March 2nd, 2009 by John Brasher

Ah, what a day! As my post of yesterday foreshadowed, the market is selling off. The Dow Jones Industrials (INDU) lost 299+ points to close at 6,763.29 points, while the S&P 500 (SPX) lost 34.27 points, finishing at 700.82. Well, we’re off, as they say. But to where?

DOW:
The DOW took out the 6,933 low from October 1997, but good. The next “support” level is 6,315, reached in Q1 and Q2 of 1997 - just another 450 points to go. After that, the next support level would be at approximately 6,000, seen in October and November of 1966. Below that - let’s talk about that another time, if it comes into play.

SPX:
It’s not holding up quite so well. Today’s 700.92 close is below the lows of both April (733) and January (729) of 1997. The next stop would be a support level of approximately 600, from late 1996.

Some seem to be assuming that those lower levels - 6,000 and 600 - will be THE bottom. Maybe. But I’m not assuming that. There is very little interest in the market, and it’s human nature that most people would rather jump on an officially pundit-sanctioned market rally than buy on the way down, even though one might pay more on the way up. So, buying has not kicked in yet.

Also, the murderous ultrashort funds (which don’t actually have to sell stocks short, using equity swaps instead) are pounding the market relentlessly. They are a force that we didn’t have to contend with before.

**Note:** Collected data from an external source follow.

Lemma worker_loop_claimants (P : nat -> Prop) w s wk s' :
  worker_loop w s = (wk, s') -> P w ->
  Forall (fun c => P (fst c)) (claimed s) -> Forall (fun c => P (fst c)) (claimed s').
Proof.
  unfold worker_loop, processNext_start.
  destruct (queue s) as [|[i p] rest]; cbn [length Nat.ltb Nat.leb];
    intros H Hw Hc; injection H as <- <-; [exact Hc|].
  cbn [claimed]. apply Forall_app. split; [exact Hc|].
  constructor; [exact Hw | constructor].
Qed.

Lemma launch_claimants n : forall w s ws s',
  launch n w s = (ws, s') ->
  Forall (fun c => fst c < w + n) (claimed s) ->
  Forall (fun c => fst c < w + n) (claimed s').
Proof.
  induction n as [|n IH]; intros w s ws s'; cbn [launch].
  - intros H; injection H as <- <-. auto.
  - destruct (worker_loop w s) as [wk s1] eqn:W.
    destruct (launch n (S w) s1) as [wks s2] eqn:L.
    intros H Hc; injection H as <- <-.
    replace (w + S n) with (S w + n) in * by lia.
    apply (IH (S w) s1 wks s2 L).
    apply (worker_loop_claimants (fun v => v < S w + n) w s wk s1 W); [lia | exact Hc].
Qed.

Variables (limit : nat) (random : nat -> Number) (inp : Inputs) (st : AppState) (r0 : Run).

Hypothesis started : handleGenerate_upto limit random inp st = Running r0.

Let prompts := makePrompts random inp.

Lemma start_guards :
  truthy (modelImage inp) = true
  /\ (poseGuidanceMode inp = mode_reference -> truthy (poseReferenceImage inp) = true)
  /\ (poseGuidanceMode inp = mode_sketch -> truthy (poseSketchImage inp) = true).
Proof.
  revert started. unfold handleGenerate_upto.
  destruct (truthy (modelImage inp)); cbn [negb]; [|discriminate].
  destruct (poseGuidanceMode inp); cbn [PoseGuidanceMode_eqb andb];
    destruct (truthy (poseReferenceImage inp)); cbn [negb];
    destruct (truthy (poseSketchImage inp)); cbn [negb]; try discriminate;
    intros _; repeat split; intros; congruence.
Qed.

Blame Bush, blame Obama, blame AIG. Whatever. The point is that the bottom will form only upon a consensus that stocks have become bargains. We’re not there yet.

Covered Calls

Obviously, don’t put on any covered call trade when the market is selling off. If you have open covered call trades, consider ITM writes that you will CLOSE as the stock pulls back further. In this environment, I like to write ITM calls and then close them opportunistically when the stock loses enough value to yield a reasonable profit. If you are writing at a call strike below your cost basis in the position, be wary of being caught if the market snaps back.

Big News this Week

March 1st, 2009 by John Brasher

The S&P 500 was, as of Friday, down over 18%, year to date. This is the index’s worst JAN & FEB decline on record. The question on the minds of everyone who follows the market is when will capitulation occur and result in a market bottom? Capitulation is the point at which everyone throws in the towel and the market sells off to the level where buyers come rushing off the sidelines. More on this below, but this question can only be asked in the context of news known to be on the way.

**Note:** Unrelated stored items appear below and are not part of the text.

(** * MNI 7T DICOM to BIDS: the post-conversion patcher

    A shallow embedding of [src/mni_7t_dicom_to_bids/patch_files.py]:
    the file-name rules of [patch_file_path], the per-directory pass of
    [patch_files], the sidecar patches of [patch_json] and the MT flip angle
    lookup of [get_mt_flip_angle].

    Python state (the acquisition directory, the console) is threaded
    explicitly through a small state-and-exception monad; Python exceptions
    are values of [exn]. *)

From Stdlib Require Import ZArith String Ascii List Bool Lia DecimalString.
From Stdlib Require Import Floats Uint63 DecimalPos DecimalZ.
From stdpp Require Import base option list strings gmap fin_maps.

Local Open Scope string_scope.
Local Open Scope Z_scope.

Set Warnings "-register-all".

(** ** Python values used by the module *)

Module Py.

(** The exceptions that the modelled code and its primitives raise. *)
Inductive exn : Type :=
| ValueError
| OverflowError
| IndexError
| FileNotFoundError
| OSError
| InvalidDicomError
| JSONDecodeError.

(** [str.isspace] on the ASCII range, as [int] skips it around a literal. *)
Definition is_space (c : ascii) : bool :=
  let n := nat_of_ascii c in
  ((9 <=? n)%nat && (n <=? 13)%nat) || (n =? 32)%nat.

Definition is_digit (c : ascii) : bool :=
  let n := nat_of_ascii c in (48 <=? n)%nat && (n <=? 57)%nat.

Definition digit_value (c : ascii) : Z := Z.of_nat (nat_of_ascii c) - 48.

Fixpoint lstrip (s : string) : string :=
  match s with
  | String c s' => if is_space c then lstrip s' else s
  | EmptyString => EmptyString
  end.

On Monday, May 2nd, the ISM index will be released. This index is based on the Institute of Supply Management’s survey of purchasing executives at manufacturing firms. It may be the best single indicator of whether a recession has bottomed, reflecting as it does new orders by manufacturing firms. December’s number was 32.9%, a number only achieved in major recessions, but in January the number had rebounded to 35.9%. An improvement in Monday’s number would be good news, since a pullback to 34% is widely expected; even a slight drop would be good news - of a sort.

Tuesday - we’ll see data on February auto sales and pending home sales for January. The Fed’s Beige Book report will follow on Wednesday.

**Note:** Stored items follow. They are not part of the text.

Lemma elem_of_selected_from (select : bool → bool)
    (table_data : list (gmap str bool)) :
  ∀ i k,
    k ∈ selected_from select i table_data ↔
    ∃ row, i ≤ k ∧ table_data !! (k - i) = Some row
           ∧ select (default false (row !! result_key)) = true.
Proof.
  induction table_data as [|row rest IH]; intros i k; simpl.
  - split; [by intros ?%elem_of_nil | by intros (? & _ & ? & _)].
  - rewrite elem_of_app, IH. split.
    + intros [Hhere | (r & Hle & Hr & Hsel)].
      * destruct (select _) eqn:Hsel; [|by apply elem_of_nil in Hhere].
        apply list_elem_of_singleton in Hhere as ->. exists row.
        rewrite Nat.sub_diag. by split.
      * exists r. split; [lia|]. split; [|done].
        replace (k - i) with (S (k - S i)) by lia. done.
    + intros (r & Hle & Hr & Hsel).
      destruct (decide (k = i)) as [-> | Hne].
      * left. rewrite Nat.sub_diag in Hr. injection Hr as ->.
        rewrite Hsel. by apply list_elem_of_singleton.
      * right. exists r. split; [lia|]. split; [|done].
        replace (k - i) with (S (k - S i)) in Hr by lia. done.
Qed.

Lemma selected_from_sorted (select : bool → bool)
    (table_data : list (gmap str bool)) :
  ∀ i, StronglySorted lt (selected_from select i table_data).
Proof.
  induction table_data as [|row rest IH]; intros i; simpl; [constructor|].
  destruct (select _); simpl; [|apply IH].
  constructor; [apply IH|]. apply Forall_forall. intros k Hk.
  apply elem_of_selected_from in Hk as (_ & Hle & _). lia.
Qed.

Lemma selected_from_partition (table_data : list (gmap str bool)) :
  ∀ i,
    selected_from (λ value, value) i table_data
    ++ selected_from negb i table_data
    ≡ₚ seq i (length table_data).
Proof.
  induction table_data as [|row rest IH]; intros i; simpl; [done|].
  destruct (default false (row !! result_key)); simpl.
  - by rewrite IH.
  - rewrite <- Permutation_middle. by rewrite IH.
Qed.

Lemma selected_from_length (b : bool) (select : bool → bool)
    (table_data : list (gmap str bool)) :
  Forall (λ row, is_Some (row !! result_key)) table_data →
  (∀ value, select value = Bool.eqb value b) →
  ∀ i, length (selected_from select i table_data)
       = length (List.filter (result_is b) table_data).
Proof.
  intros Hall Hsel. induction Hall as [|row rest [value Hrow] _ IH];
    intros i; [done|].
  simpl. rewrite length_app, IH, Hrow, Hsel. unfold result_is at 2.
  rewrite Hrow. simpl. destruct value, b; simpl; try done;
    by rewrite bool_decide_eq_false_2.
Qed.

(** X13: on a table whose rows all have a result, [find_minterms] returns
    the indices of the true rows and [find_maxterms] those of the false
    rows, each in increasing order; together they hold every row index
    exactly once, and their lengths are the two counts of the summary. *)
Theorem minterms_and_maxterms_partition
    (table_data : list (gmap str bool)) (variables : list str) :
  Forall (λ row, is_Some (row !! result_key)) table_data →
  ∃ minterms maxterms,
    find_minterms table_data variables = Ok minterms
    ∧ find_maxterms table_data variables = Ok maxterms
    ∧ (∀ k, k ∈ minterms ↔
         ∃ row, table_data !! k = Some row ∧ row !! result_key = Some true)
    ∧ (∀ k, k ∈ maxterms ↔
         ∃ row, table_data !! k = Some row ∧ row !! result_key = Some false)
    ∧ StronglySorted lt minterms ∧ StronglySorted lt maxterms
    ∧ minterms ++ maxterms ≡ₚ seq 0 (length table_data)
    ∧ length minterms = length (List.filter (result_is true) table_data)
    ∧ length maxterms = length (List.filter (result_is false) table_data).
Proof.
  intros Hall. unfold find_minterms, find_maxterms.
  rewrite !find_terms_from_spec by done. simpl.
  eexists _, _. split; [done|]. split; [done|].
  assert (Hmem : ∀ (select : bool → bool) b k,
    (∀ value, select value = Bool.eqb value b) →
    k ∈ selected_from select 0 table_data ↔
    ∃ row, table_data !! k = Some row ∧ row !! result_key = Some b).
  { intros select b k Hsel. rewrite elem_of_selected_from.
    rewrite Nat.sub_0_r. split.
    - intros (row & _ & Hrow & Hval). exists row. split; [done|].
      rewrite Forall_forall in Hall.
      destruct (Hall row) as [v Hv]; [by eapply list_elem_of_lookup_2|].
      rewrite Hv, Hsel in Hval. simpl in Hval.
      apply eqb_prop in Hval. by subst.
    - intros (row & Hrow & Hval). exists row. split; [lia|].
      split; [done|]. rewrite Hval, Hsel. simpl. by destruct b. }
  split; [intros k; apply (Hmem _ true); by intros []|].
  split; [intros k; apply (Hmem _ false); by intros []|].
  split; [apply selected_from_sorted|]. split; [apply selected_from_sorted|].
  split; [apply selected_from_partition|].
  split; [apply selected_from_length; [done | by intros []]|].
  apply selected_from_length; [done | by intros []].
Qed.

(** X14: the two term queries fail only on a row without the key
    "result", with the [KeyError] of that key. *)
Theorem term_queries_fail_on_missing_result
    (table_data : list (gmap str bool)) (variables : list str) (e : exn) :
  find_minterms table_data variables = Raise e
  ∨ find_maxterms table_data variables = Raise e →
  e = KeyError result_key
  ∧ Exists (λ row, row !! result_key = None) table_data.
Proof.
  unfold find_minterms, find_maxterms.
  intros [Hr | Hr]; by apply find_terms_from_raise in Hr.
Qed.
End TableQueries.

Section TableClassification.
Context `{UnicodeData}.
Import LogicParser TruthTableGenerator.

Lemma generated_rows_results (expression : str)
    (rows : list (gmap str bool)) (vs : list str) (b : bool) :
  Forall2 (is_row_of expression vs)
          (product (replicate (length vs) [false; true])) rows →
  (Forall (λ row, row !! result_key = Some b) rows
   ↔ ∀ i, i < 2 ^ length vs →
       evaluate_expression expression (dict (zip vs (bits (length vs) i)))
       = Ok b)
  ∧ (Exists (λ row, row !! result_key = Some b) rows
     ↔ ∃ i, i < 2 ^ length vs
         ∧ evaluate_expression expression
             (dict (zip vs (bits (length vs) i))) = Ok b).
Proof.
  intros Hrows. split; split.
  - intros Hall i Hi. pose proof (product_bools_lookup _ _ Hi) as Hcombo.
    destruct (Forall2_lookup_l _ _ _ _ _ Hrows Hcombo)
      as (row & Hrow & value & Hvalue & ->).
    rewrite Forall_lookup in Hall. specialize (Hall _ _ Hrow).
    rewrite lookup_insert_eq in Hall. congruence.
  - intros Hev. apply Forall_lookup. intros i row Hrow.
    destruct (Forall2_lookup_r _ _ _ _ _ Hrows Hrow)
      as (combo & Hcombo & value & Hvalue & ->).
    assert (Hi : i < 2 ^ length vs).
    { apply lookup_lt_Some in Hcombo.
      by rewrite length_product_bools in Hcombo. }
    rewrite product_bools_lookup in Hcombo by done. injection Hcombo as <-.
    rewrite (Hev i Hi) in Hvalue. injection Hvalue as <-.
    apply lookup_insert_eq.
  - intros Hex. apply Exists_exists in Hex as (row & Hin & Hres).
    apply list_elem_of_lookup in Hin as [i Hrow].
    destruct (Forall2_lookup_r _ _ _ _ _ Hrows Hrow)
      as (combo & Hcombo & value & Hvalue & ->).
    assert (Hi : i < 2 ^ length vs).
    { apply lookup_lt_Some in Hcombo.
      by rewrite length_product_bools in Hcombo. }
    rewrite product_bools_lookup in Hcombo by done. injection Hcombo as <-.
    rewrite lookup_insert_eq in Hres. injection Hres as ->. by exists i.
  - intros (i & Hi & Hev).
    pose proof (product_bools_lookup _ _ Hi) as Hcombo.
    destruct (Forall2_lookup_l _ _ _ _ _ Hrows Hcombo)
      as (row & Hrow & value & Hvalue & ->).
    apply Exists_exists. eexists. split; [by eapply list_elem_of_lookup_2|].
    rewrite lookup_insert_eq. congruence.
Qed.

(** X15: the summary of a generated table exists and classifies the text
    as direct evaluation does: tautology exactly when the text is true
    under each of the [2^n] assignments of its variables, contradiction
    exactly when it is false under each, contingency exactly when both
    values occur. *)
Theorem summary_matches_evaluation (expression : str)
    (rows : list (gmap str bool)) (vs : list str) :
  generate_truth_table expression = Ok (rows, vs) →
  let value_at i :=
    evaluate_expression expression (dict (zip vs (bits (length vs) i))) in
  ∃ s,
    get_truth_table_summary rows vs = Ok (Some s)
    ∧ total_rows s = (2 ^ Z.of_nat (length vs))%Z
    ∧ (is_tautology s = true
       ↔ ∀ i, i < 2 ^ length vs → value_at i = Ok true)
    ∧ (is_contradiction s = true
       ↔ ∀ i, i < 2 ^ length vs → value_at i = Ok false)
    ∧ (is_contingency s = true
       ↔ (∃ i, i < 2 ^ length vs ∧ value_at i = Ok true)
         ∧ (∃ i, i < 2 ^ length vs ∧ value_at i = Ok false)).
Proof.
  intros Hrun value_at.
  apply generate_truth_table_all_rows in Hrun as [Hvs Hrows].
  pose proof (Forall2_length _ _ _ Hrows) as Hlen.
  rewrite length_product_bools in Hlen.
  destruct (summary_of_rows _ _ _ _ Hrows) as (s & Hs & _).
  { intros ->. simpl in Hlen. pose proof (Nat.pow_nonzero 2 (length vs)). lia. }
  exists s. split; [done|].
  destruct (summary_spec _ _ _ Hs)
    as (_ & Htotal & _ & _ & _ & Htaut & Hcontra & Hconti & _).
  split; [by rewrite Htotal, <- Hlen, Nat2Z.inj_pow|].
  rewrite Htaut, Hcontra, Hconti.
  destruct (generated_rows_results _ _ _ true Hrows) as [-> ->].
  destruct (generated_rows_results _ _ _ false Hrows) as [-> ->].
  done.
Qed.
End TableClassification.

(** ** What the validator accepts *)

Section Validity.
Import LogicParser.

Lemma lstrip_decompose (s : str) :
  ∃ l, s = l ++ Str.lstrip s ∧ Forall (λ c, Char.isspace c = true) l.
Proof.
  induction s as [|c s (l & Hs & Hl)]; [by exists []|]. simpl.
  destruct (Char.isspace c) eqn:Hc.
  - exists (c :: l). split; [by rewrite Hs at 1 | by constructor].
  - by exists [].
Qed.

Lemma strip_decompose (s : str) :
  ∃ l r, s = l ++ Str.strip s ++ r
    ∧ Forall (λ c, Char.isspace c = true) l
    ∧ Forall (λ c, Char.isspace c = true) r.
Proof.
  destruct (lstrip_decompose s) as (l & Hs & Hl).
  destruct (lstrip_decompose (reverse (Str.lstrip s))) as (r & Hr & Hrs).
  exists l, (reverse r). split; [|split; [done | by rewrite Forall_reverse]].
  unfold Str.strip, Str.rstrip. rewrite <- reverse_app, <- Hr.
  by rewrite reverse_involutive.
Qed.

Lemma lstrip_nil_iff (s : str) :
  Str.lstrip s = [] ↔ Forall (λ c, Char.isspace c = true) s.
Proof.
  induction s as [|c s IH]; simpl; [done|].
  destruct (Char.isspace c) eqn:Hc.
  - rewrite IH, Forall_cons. tauto.
  - split; [done|]. intros Hall. apply Forall_cons in Hall as [? _].
    congruence.
Qed.

Lemma strip_nil_iff (s : str) :
  Str.strip s = [] ↔ Forall (λ c, Char.isspace c = true) s.
Proof.
  destruct (strip_decompose s) as (l & r & Hs & Hl & Hr). split.
  - intros Hnil. rewrite Hs, Hnil. simpl. by apply Forall_app.
  - intros Hall. unfold Str.strip, Str.rstrip.
    apply lstrip_nil_iff in Hall. rewrite Hall. done.
Qed.

Lemma exists_nonspace_iff (s : str) :
  Exists (λ c, Char.isspace c = false) s ↔ Str.strip s ≠ [].
Proof.
  rewrite strip_nil_iff. split.
  - intros Hex Hall. apply Exists_exists in Hex as (c & Hin & Hc).
    rewrite Forall_forall in Hall. specialize (Hall c Hin). congruence.
  - intros Hnot. induction s as [|c s IH].
    + by destruct Hnot.
    + destruct (Char.isspace c) eqn:Hc; [|by left].
      right. apply IH. intros Hall. apply Hnot. by constructor.
Qed.

Lemma Forall_strip_iff (P : Z → Prop) (s : str) :
  (∀ c, Char.isspace c = true → P c) →
  Forall P (Str.strip s) ↔ Forall P s.
Proof.
  intros Hspace. split; [by apply Forall_strip|].
  destruct (strip_decompose s) as (l & r & Hs & _ & _).
  rewrite Hs at 1. rewrite !Forall_app. tauto.
Qed.

Lemma elem_of_strip (s : str) (c : Z) :
  Char.isspace c = false → c ∈ Str.strip s ↔ c ∈ s.
Proof.
  intros Hc. destruct (strip_decompose s) as (l & r & Hs & Hl & Hr).
  rewrite Hs at 2. rewrite !elem_of_app. split; [tauto|].
  rewrite Forall_forall in Hl, Hr.
  intros [Hin | [? | Hin]]; [|done|]; [apply Hl in Hin | apply Hr in Hin];
    congruence.
Qed.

On Friday, May 6th, the jobless number for February (employment and nonfarm payrolls) will be released. The consensus number expected is a loss of about 630,000 jobs (January’s number was 597,000), though some estimates put losses as high as 800,000.

And the bad news will continue for awhile. The most optimistic forecasters don’t see a recovery beginning until late 2009, and many don’t see it until well into 2010. Some don’t see a real recovery until the housing market stabilizes and starts moving again, widely expected to occur in 2011.

MarketWatch quotes S&P analyst Alec Young, who wonders if the March data might be the catalyst for real market capitulation, if even “the most bullish people” give up. He considers those buying on dips to be bullish, though many of us are doing that, simply trading stocks with market pulses.

Note that the long-term average P/E (price to earnings per share) ratio for the S&P 500 is approximately 18 through good times and bad. It now stands at approximately 12, so much starch already has been taken out of the market’s shorts. But like many, I don’t think the market has bottomed. Why would it have? The news keeps deteriorating, corporate earnings in particular.

More to the point, we need true capitulation in order for a consensus to arise. We should not be dreading that but rather looking forward to it. Upon the expected market swoon, those sitting on impaired stocks should not be panicked into unloading them. The good ones will recover, and capitulation will provide the biggest buying opportunity in more than a generation.

Covered Calls

For now, consider using my SuperPut (protected covered call) strategy and sticking to the best companies with the least impairment to earnings, which are far less affected by market pullbacks. Despite the market’s continued weakness, the stocks I have mentioned (on our monthly online trading labs for members) as covered call trades worthy of CallWriter member consideration have done quite well. Making money with covered calls in this market can be and is being done.